I've tried the whole online exploration thing a few times and I have to say that it's left me disappointed and even less sure of what I want/need. You have to have no expectations and you have to accept that people are going to be economical with the truth about themselves if it means getting a change to control you sexually. As a sub, you have to be very honest in order to get anything out of it because the dom has to trust that you're being obedient. This means you're baring your soul to someone you've never met, who may or may not be levelling with you about any aspect of his/her life. So there are a lot of pitfalls. Also, I have found that using any kind of toy/implement/play on yourself (albeit at another's instruction) feels completely different to having another person actually play with you. So the things you think you're actually learning about yourself may be inaccurate.

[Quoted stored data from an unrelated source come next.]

Section Functions.
Context {S P A : Type} `{!IUsbServer S, !ClientPlatform P, !ErrCodeBase, !Malloc A}.
Context (others : state (UsbSrvClient S P) ()).
Abbreviation M := (state (OhUsb S P A)).

Definition on_client {X} : state (UsbSrvClient S P) X → M X :=
  zoom client (λ c m, {| client := c; memory := memory m; threads := threads m; answered := answered m |}).
Definition on_memory {X} : state (Mem A block) X → M X :=
  zoom memory (λ h m, {| client := client m; memory := h; threads := threads m; answered := answered m |}).
Definition start_thread (t : string * PermissionCallback) : M () :=
  modify (λ m, {| client := client m; memory := memory m; threads := threads m ++ [t]; answered := answered m |}).
Definition call_back (c : PermissionCallback) (errCode : Z) (result : bool) : M () :=
  modify (λ m, {| client := client m; memory := memory m; threads := threads m; answered := (c, errCode, result) :: answered m |}).

(** The variables of the caller are passed with the values they have, [None] for a
    null pointer, and come back with the values they are left with. *)
Definition OH_UsbManager_GetUsbDeviceList (devices : option (option ptr)) (deviceCount : option Z)
    : M (Z * option (option ptr) * option Z) :=
  match devices, deviceCount with
  | Some _, Some _ =>
      '(ret, deviceList) ← on_client (GetDevices others []);
      if negb (ret =? UEC_OK) then mret (ConvertErrCode ret, Some None, Some 0) else
      '(r, p, n) ← on_memory (copy_devices deviceList);
      mret (r, Some p, Some n)
  | _, _ => mret (OH_USBMANAGER_ERROR_INVALID_PARAMETER, devices, deviceCount)
  end.
Definition OH_UsbManager_ConnectDevice (device : option OH_UsbManager_UsbDevice) (pipe : option OH_UsbManager_UsbPipe)
    : M (Z * option OH_UsbManager_UsbPipe) :=
  match device, pipe with
  | Some d, Some _ =>
      (* [SetBusNum] and [SetDevAddr] on a new device, which has no name *)
      let cppDevice := set_address (dv_busNum d) (dv_devAddress d) "" UsbDevice.default_ in
      '(ret, cppPipe) ← on_client (OpenDevice others cppDevice new_pipe);
      if negb (ret =? UEC_OK) then mret (ConvertErrCodeForConnect ret, pipe) else
      mret (OH_USBMANAGER_SUCCESS, Some {| pp_busNum := pipe_busNum_ cppPipe; pp_devAddress := pipe_devAddr_ cppPipe |})
  | _, _ => mret (OH_USBMANAGER_ERROR_INVALID_PARAMETER, pipe)
  end.
Definition OH_UsbManager_HasPermission (deviceName : option string) (result : option bool) : M (Z * option bool) :=
  match deviceName, result with
  | Some n, Some _ =>
      '(ret, hasRight) ← on_client (HasRightEx others n false);
      if negb (ret =? UEC_OK) then mret (OH_USBMANAGER_ERROR_SERVICE_EXCEPTION, Some false) else
      mret (OH_USBMANAGER_SUCCESS, Some hasRight)
  | _, _ => mret (OH_USBMANAGER_ERROR_INVALID_PARAMETER, result)
  end.
Definition OH_UsbManager_RequestPermission (deviceName : option string) (callback : option Z) (userContext : Z) : M Z :=
  match deviceName, callback with
  | Some n, Some cb => start_thread (n, (cb, userContext));; mret OH_USBMANAGER_SUCCESS
  | _, _ => mret OH_USBMANAGER_ERROR_INVALID_PARAMETER
  end.
(** What the thread does. *)
Definition request_thread (t : string * PermissionCallback) : M () :=
  ret ← on_client (RequestRight others t.1);
  if ret =? UEC_OK then call_back t.2 OH_USBMANAGER_SUCCESS true
  else if ret =? uec UEC_SERVICE_PERMISSION_DENIED then call_back t.2 OH_USBMANAGER_SUCCESS false
  else call_back t.2 OH_USBMANAGER_ERROR_SERVICE_EXCEPTION false.
(** The [k]-th of the threads that wait is run. *)
Definition run_thread (k : nat) : M () :=
  m ← get;
  match threads m !! k with
  | None => mret ()
  | Some t =>
      modify (λ m, {| client := client m; memory := memory m; threads := delete k (threads m); answered := answered m |});;
      request_thread t
  end.
Definition OH_UsbManager_GetFileDescriptor (pipe : option OH_UsbManager_UsbPipe) (fd : option Z) : M (Z * option Z) :=
  match pipe, fd with
  | Some q, Some _ =>
      '(ret, cppFd) ← on_client (GetFileDescriptor others {| pipe_busNum_ := pp_busNum q; pipe_devAddr_ := pp_devAddress q |} (-1));
      if negb (ret =? UEC_OK) then mret (ConvertErrCodeForGetFd ret, fd) else
      mret (OH_USBMANAGER_SUCCESS, Some cppFd)
  | _, _ => mret (OH_USBMANAGER_ERROR_INVALID_PARAMETER, fd)
  end.
Definition OH_UsbManager_ClosePipe (pipe : option OH_UsbManager_UsbPipe) : M Z :=
  match pipe with
  | Some q =>
      ret ← on_client (CloseEx others {| pipe_busNum_ := pp_busNum q; pipe_devAddr_ := pp_devAddress q |});
      mret (if negb (ret =? UEC_OK) then ConvertErrCode ret else OH_USBMANAGER_SUCCESS)
  | None => mret OH_USBMANAGER_ERROR_INVALID_PARAMETER
  end.
End Functions.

I know online BDSM works for some people or there wouldn't be so many sites and devotees. You should be aware of the limitations though, as well as the pitfalls of developing feelings for a person's swaggering net persona. Guard your personal info jealously and don't be duped into parting with explicit or identifying material of yourself. Even just sat in front of your computer, it's possible to end up feeling used and even violated if you are persuaded into stuff you're not comfortable with.

Anyway, sorry to be so negative but the worst thing you can do is go into an online dynamic all doe eyed and aching to trust. Be savvy and discerning with a fine tuned BS-O-Meter. It'll pay off in the end.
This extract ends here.